~1933 - Screen Actors Guild (SAG) was formed. It covered all performers in movies, but dancers were considered "EXTRAS".


~MID-1940’s - Dancers decided to affiliate with the Screen Extras Guild (SEG).  Some were still hired under SAG contracts as actors in musicals, but most fell through the cracks without dance-specific contracts.


~1950s - Television was invented. The early shows were all live! SAG had no interest in covering these performances.


~1952 - Performers and broadcasters formed the American Federation of Television and Radio Artists (AFTRA). Dancers, were recognized and represented with their own category, rates, and working conditions.  


~1978 - Bobbie Bates formed Professional Dancers Quorum (PDQ) to take action on improving the work environment and rates for dancers.


~1980s - Almost all of the work for dancers was in music videos.

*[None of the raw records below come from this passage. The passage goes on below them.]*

(* ===== verification/GatewayFacts.v ===== *)
(** * GatewayFacts: what the claim gateway guarantees.

    No delivery without authorization, a release only with a credential that was
    delivered, every live microVM in exactly one hand while claims and releases
    interleave, and orphan bindings adopted without ever touching a microVM. *)

From S2P Require Import Prelude GoStrings K8s PoolKey SandboxId Types StoreModel ClaimGateway Interleave.

Module GatewayFacts.
Import Pool Store Gateway.
#[local] Open Scope prog_scope.

(** ** Policy before delivery *)

Definition gclaimed (X : Type) (e : GatewayE X) : X -> option (ClaimSpec * result ClaimResult) :=
  match e in GatewayE X return X -> option (ClaimSpec * result ClaimResult) with
  | GSandboxd c =>
      match c in SandboxdCall X return X -> option (ClaimSpec * result ClaimResult) with
      | SdClaim spec => fun x => Some (spec, x)
      | _ => fun _ => None
      end
  | _ => fun _ => None
  end.

(** Reviews that were allowed, quota checks that passed. *)
Definition gapproved (X : Type) (e : GatewayE X) : X -> option AccessReview :=
  match e in GatewayE X return X -> option AccessReview with
  | GReview sar => fun x =>
      match x with Ok d => if adAllowed d && negb (adDenied d) then Some sar else None | Err _ => None end
  | _ => fun _ => None
  end.

Definition gadmitted (X : Type) (e : GatewayE X) : X -> option string :=
  match e in GatewayE X return X -> option string with
  | GAdmit ns => fun x => match x with None => Some ns | Some _ => None end
  | _ => fun _ => None
  end.

Definition claimed := witnessed gclaimed.

Definition authorized (az : ReviewAuthorizer) (req : ClaimRequest) (h : list (event GatewayE)) : Prop :=
  let user := mget (rqSelector req) RequestUserSelectorKey in
  user <> "" /\ reviewFor az req user ∈ witnessed gapproved h /\
  (raQuota az = true -> rqNamespace req ∈ witnessed gadmitted h).

(** No library error is the gateway's own sentinel. *)
Definition foreign_errors (X : Type) (e : GatewayE X) : X -> Prop :=
  match e in GatewayE X return X -> Prop with
  | GReview _ => fun x => match x with Err e => IsFallback e = false | Ok _ => True end
  | GAdmit _ => fun x => match x with Some e => IsFallback e = false | None => True end
  | GSandboxd c =>
      match c in SandboxdCall X return X -> Prop with
      | SdClaim _ => fun x => match x with Err e => IsFallback e = false | Ok _ => True end
      | _ => fun _ => True
      end
  | _ => fun _ => True
  end.
Lemma reads_call {X} (e : CocoonE X) :
  (forall x, cdelivered X e x = None /\ creleased X e x = None /\ cstatus X e x = None) -> reads (call e).
Proof. intros He h x _. destruct (He x) as (? & ? & ?). by apply quiet_snoc. Qed.

Ltac solve_reads :=
  repeat first
    [ apply reads_ret | apply reads_call; done | apply reads_bind; [|intros ?]
    | match goal with |- reads (match ?x with _ => _ end) => destruct x end ].

Lemma secretValue_reads ns ref : reads (secretValue ns ref).
Proof. unfold secretValue. solve_reads. Qed.

Lemma nodeMatchesPlacement_reads sb n : reads (nodeMatchesPlacement sb n).
Proof. unfold nodeMatchesPlacement. solve_reads. Qed.

Lemma matchingNodes_reads sb items : reads (matchingNodes sb items).
Proof.
  induction items as [|n items IH]; cbn [matchingNodes]; solve_reads; [apply nodeMatchesPlacement_reads|done].
Qed.

Lemma selectNode_reads sb tmpl : reads (selectNode sb tmpl).
Proof.
  unfold selectNode. solve_reads; first [apply nodeMatchesPlacement_reads|apply matchingNodes_reads].
Qed.

Lemma nodeAPIToken_reads n : reads (nodeAPIToken n).
Proof. unfold nodeAPIToken. solve_reads. apply secretValue_reads. Qed.

Lemma upsertTokenSecret_reads sb name tok : reads (upsertTokenSecret sb name tok).
Proof. unfold upsertTokenSecret. solve_reads. Qed.

(** ** A delivery is recorded or returned *)

(** The API answers a Get with the named object. *)
Definition named (X : Type) (e : CocoonE X) : X -> Prop :=
  match e in CocoonE X return X -> Prop with
  | EGetSecret ns name => fun x =>
      match x with Ok s => mNamespace (secMeta s) = ns /\ mName (secMeta s) = name | Err _ => True end
  | _ => fun _ => True
  end.

Lemma any_named {A} (post : A -> list (event CocoonE) -> Prop) p h :
  history any_answer post p h -> history named post p h.
Proof. by apply history_rsp. Qed.

Definition complete (c : ClaimResponse) : Prop := rpToken c <> "" /\ TrimSpace (rpID c) <> "".

#[global] Instance complete_dec c : Decision (complete c).
Proof. unfold complete. apply _. Defined.

(** A status that lets a later deletion find the microVM again. *)
Definition holds (sb sb' : CocoonSandbox) (c : ClaimResponse) : Prop :=
  csMeta sb' = csMeta sb /\ csSandboxID (csStatus sb') = rpID c /\ dialable (csOwnerAddr (csStatus sb')) /\
  csTokenSecretRef (csStatus sb') = Some (mkSecretKey (tokenSecretName sb) cocoonSandboxTokenKey) /\
  IsStatusConditionTrue (csConditions (csStatus sb')) ConditionReady = true.

Section laws.
Context `{!ConditionLaws} `{!OwnerLaws} `{!FinalizerLaws}.

Lemma readyCondition_set now cs status reason msg gen :
  IsStatusConditionTrue (SetStatusCondition now cs (readyCondition status reason msg gen)) ConditionReady
  = bool_decide (status = ConditionTrue).
Proof.
  unfold IsStatusConditionTrue.
  destruct (find_set_same now cs (readyCondition status reason msg gen)) as (c' & Hf & _ & Hs & _).
  cbn in Hf. rewrite Hf. by rewrite Hs.
Qed.

Lemma firstNonEmpty_dialable pre a post : dialable a -> dialable (firstNonEmpty (pre ++ a :: post)).
Proof.
  intros [Hne Ht]. induction pre as [|v pre IH]; cbn [firstNonEmpty app].
  - rewrite Ht, bool_decide_true by done. done.
  - destruct (decide (TrimSpace v <> "")); [rewrite bool_decide_true by done|by rewrite bool_decide_false].
    split; [done|apply TrimSpace_idemp].
Qed.

Definition secretOf (sb : CocoonSandbox) (token : string) : string * string * string :=
  (mNamespace (csMeta sb), tokenSecretName sb, token).

Lemma stored_snoc h ev k :
  cstored (evType ev) (evCall ev) (evAnswer ev) = Some k -> k ∈ stored (h ++ [ev]).
Proof.
  intros Hk. unfold stored. rewrite witnessed_app, elem_of_app. right. cbn [witnessed]. rewrite Hk. left.
Qed.

(** A successful upsert leaves the token in the sandbox's Secret. *)
Lemma upsert_hist sb tok h :
  history named (fun r h' => quiet h h' /\ (r = None -> secretOf sb tok ∈ stored h'))
    (upsertTokenSecret sb (tokenSecretName sb) tok) h.
Proof.
  apply history_and; [apply any_named, upsertTokenSecret_reads|].
  unfold upsertTokenSecret. cbn [bind call]. intros [secret|e] Hn; cbn [bind].
  - destruct Hn as [Hns Hname].
    destruct (decide (mget (secData secret) cocoonSandboxTokenKey = tok)) as [<-|Ht].
    + rewrite bool_decide_true by done. intros _. by apply stored_snoc.
    + rewrite bool_decide_false by done.
      destruct (SetControllerReference _ _) as [m|] eqn:Em; [|done]. apply set_controller_frame in Em as [rs ->].
      intros [e|] _; [done|]. intros _. apply stored_snoc. cbn. rewrite Hns, Hname.
      unfold mget. by rewrite lookup_insert_eq.
  - destruct (IsNotFound e); [|done].
    destruct (SetControllerReference _ _) as [m|] eqn:Em; [|done]. apply set_controller_frame in Em as [rs ->].
    intros [e'|] _; [done|]. intros _. apply stored_snoc. unfold secretOf.
    cbn [cstored evCall evAnswer evType secMeta secData]. unfold mget. by rewrite lookup_singleton_eq.
Qed.

(** What became of a delivery: the status was written with it, or it was sent back. *)
Definition recorded_or_returned (sb : CocoonSandbox) (c : ClaimResponse) (r : option gerror)
    (h h' : list (event CocoonE)) : Prop :=
  (r = None /\ releases h' = releases h /\ secretOf sb (rpToken c) ∈ stored h' /\
   exists sb', statuses h' = statuses h ++ [sb'] /\ holds sb sb' c) \/
  (r <> None /\ statuses h' = statuses h /\
   exists a confirmed, dialable a /\
     releases h' = releases h ++ [(releaseURL a (rpID c), rpToken c, confirmed)]).

Lemma releaseFailedClaim_hist sb c a cause h0 h :
  complete c -> dialable a -> quiet h0 h ->
  history named (fun e h' => deliveries h' = deliveries h0 /\ recorded_or_returned sb c (Some e) h0 h')
    (releaseFailedClaim a (rpID c) (rpToken c) cause) h.
Proof.
  intros [_ Hid] Ha (Hd & Hr & Hs). eapply history_bind; [by apply any_named, Release_hist|].
  cbn beta. intros r h' (Hd' & Hs' & Hr'). split; [congruence|]. right. split_and!; [done|congruence|].
  exists a, (bool_decide (r = None)). split; [done|]. by rewrite Hr', Hr.
Qed.

Lemma witnessed_quiet_status sb x h :
  deliveries (h ++ [Ev (EUpdateSandboxStatus sb) x]) = deliveries h /\
  releases (h ++ [Ev (EUpdateSandboxStatus sb) x]) = releases h.
Proof. unfold deliveries, releases. rewrite !witnessed_app. cbn. by rewrite !app_nil_r. Qed.

Lemma recordClaim_hist sb node source addr start c dialed h :
  dialable dialed -> complete c ->
  history named (fun r h' => deliveries h' = deliveries h /\ recorded_or_returned sb c r h h')
    (recordClaim sb node source addr start c dialed) h.
Proof.
  intros Hd Hc. unfold recordClaim. pose proof Hc as [Ht Hid].
  rewrite (bool_decide_false (rpID c = "")), (bool_decide_false (rpToken c = ""))
    by (by try (intros E; rewrite E in Hid)).
  cbn [orb]. set (owner := firstNonEmpty _).
  assert (dialable owner) as Ho by apply (firstNonEmpty_dialable [_] dialed [addr] Hd).
  eapply history_bind; [apply upsert_hist|]. intros [e|] h1 [Hq Hst].
  - eapply history_bind; [by apply (releaseFailedClaim_hist sb c _ _ h)|]. done.
  - intros t1 _ t2 _ x _. cbn [bind].
    set (h2 := (h1 ++ [_]) ++ [_]).
    assert (quiet h h2) as Hq2 by (eapply quiet_trans; [exact Hq|]; eapply quiet_trans; by apply quiet_snoc).
    destruct x as [e|].
    + eapply history_bind; [apply (releaseFailedClaim_hist sb c _ _ h); [done..|]|done].
      eapply quiet_trans; [exact Hq2|]. by apply quiet_snoc.
    + set (sb' := set_csStatus _ _). destruct (witnessed_quiet_status sb' None h2) as [Hw1 Hw2].
      destruct Hq2 as (E1 & E2 & E3). split; [congruence|]. left. split_and!; [done|congruence| |].
      * specialize (Hst eq_refl). unfold stored, h2 in *. rewrite !witnessed_app, !elem_of_app. auto.
      * exists sb'. split; [unfold statuses; rewrite witnessed_app; f_equal; exact E3|].
        split_and!; [done..|]. apply readyCondition_set.
Qed.

(** Nothing after the claim itself claims. *)
Lemma Release_keeps a id tok : calls (ignores cdelivered) (sandboxd (Release a id tok)).
Proof.
  unfold calls. apply spec_translate. unfold Release, roundTrip.
  destruct (bool_decide (TrimSpace id = "")); [done|]. destruct (bool_decide (TrimSpace a = "")); [done|].
  split; [|intros [] _; [|done]; cbn [bind]; by destruct (_ || _)].
  fold (releaseURL (TrimSpace a) id). intros x. cbn [cdelivered delivered]. by rewrite release_not_claim.
Qed.

Lemma recordClaim_keeps sb node source addr start c dialed :
  calls (ignores cdelivered) (recordClaim sb node source addr start c dialed).
Proof.
  unfold recordClaim, releaseFailedClaim, upsertTokenSecret. solve_calls; try done; apply Release_keeps.
Qed.

(** C7.  A microVM the controller is given is never lost: of the deliveries in
    any run of [claim] there is at most one, and if its handle is complete, then
    either the claim succeeds with the handle in the sandbox's status (id,
    address, Ready, a reference to the Secret that holds the token) and no
    release is sent, or it fails, no status is written and a release with the
    handle's id and token is sent.  Get answers the object asked for. *)
Theorem delivery_recorded_or_returned sb :
  history named
    (fun r h => match deliveries h with
                | [] => True
                | [c] => complete c -> recorded_or_returned sb c r [] h
                | _ => False
                end)
    (claim sb) [].
Proof.
  set (post := fun r h => _).
  assert (forall r h, quiet [] h -> history named post (Ret r) h) as Hnone.
  { intros r h (E & _). cbn [history]. unfold post. by rewrite E. }
  unfold claim. destruct (bool_decide _); [by apply Hnone|].
  intros [tmpl|e] _; [|by apply Hnone, quiet_snoc].
  cbn [bind]. eapply history_bind; [apply any_named, selectNode_reads|]. intros [node|e] h1 Hq1.
  2: { apply Hnone. eapply quiet_trans; [|exact Hq1]. by apply quiet_snoc. }
  assert (quiet [] h1) as Hq by (eapply quiet_trans; [|exact Hq1]; by apply quiet_snoc). clear Hq1.
  destruct (bool_decide _); [by apply Hnone|].
  eapply history_bind; [apply any_named, nodeAPIToken_reads|]. intros [tok|e] h2 Hq2.
  2: { apply Hnone. by eapply quiet_trans. }
  intros t _. cbn [bind]. eapply history_bind; [apply any_named, Claim_hist|].
  intros r h3 (Hr & Hs & Hd & Ha).
  assert (quiet [] (h2 ++ [Ev ENow t])) as (E1 & E2 & E3).
  { eapply quiet_trans; [exact Hq|]. eapply quiet_trans; [exact Hq2|]. by apply quiet_snoc. }
  rewrite E1 in Hd. rewrite E2 in Hr. rewrite E3 in Hs.
  destruct r as [[c dialed]|e]; [|apply Hnone; split; [by rewrite Hd|done]].
  destruct (decide (complete c)) as [Hc|Hc].
  - eapply history_mono; [|by apply recordClaim_hist]. intros r h [Hd' Ho]. unfold post. rewrite Hd', Hd.
    unfold delivery. destruct (bool_decide _); [|done]. intros _.
    unfold recorded_or_returned in *. by rewrite Hr, Hs in Ho.
  - eapply history_mono; [|apply (calls_unseen cdelivered), recordClaim_keeps]. intros r h Hd'.
    change (deliveries h = deliveries h3) in Hd'. unfold post. rewrite Hd', Hd.
    unfold delivery. by destruct (bool_decide _); cbn.
Qed.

Dancers were making about $50 per day. PDQ tried to get SAG and AFTRA to put these jobs under contract. Both of them did, but the rates were so low, it was not useful.


~SEG and SAG tried to merge several times, and failed. In 1986, SEG filed for bankruptcy leaving dancers without union protection.


~1985 - Julie McDonald at JHR became the first dance agent.The emergence of agents for dancers was a monumental.


~1998 - Teresa Taylor followed at BBA. 


~1990 - Dancers and Agents formed DANCERS ALLIANCE to improve rates and conditions for work not covered by SAG or AFTRA!!!!!


~SHOUT OUT TO the founding fathers David Guigni and Bobbie Bates, Beth Impey, Scott Musgrove, Nathan Prevost, Sheri Norwood, Andrea Moen, Michael Higgins and others dancers, along with the agents; Julie McDonald, Teresa Taylor, and Tim O’Brien.


~1992 - Dancers Alliance and the agents staged a full boycott of “The Bodyguard,” film audition.  Dancers formed a perimeter around the studio and not one dancer walked in the room. This action helped dancers gain unique protection from SAG in feature films.


~Mid 1990s- Union representation took over more work and Dancers Alliance began to fade. 


~1998 - Dancers finally achieved principal coverage in TV (with fancy stuff like group rates and proportional residuals, based on rehearsal and shoot days)


~2007 - DA began to rally and joined AFTRA in negotiations with the record labels for a music video contract.The proposal was dropped due to the economic collapse. 


~2011- DA and AFTRA tried again. After lots of hard work, tons of negotiating, and even a FLASH MOB... we got our contract for music videos!


~2014 Justin Timberlake was the first recording artist to protect his dancers under a SAG-AFTRA touring agreement. Thanks to this milestone, they are still making contributions towards their Health Care and Pension Plans today!


~2016: DA continues to hold events to educate the community and make improvements in new media areas such as YouTube, streaming, and choreographers' rights. The SAG-­AFTRA music video contract is up for renegotiation, giving DA a great opportunity to adjust to the rise of music videos creating revenue on platforms such as Vevo.


~DA’s newest campaign, “567R8”, aims to implement an immediate and subsequent yearly increase on the current non­union dancer rates, which have stagnated since the 1990’s.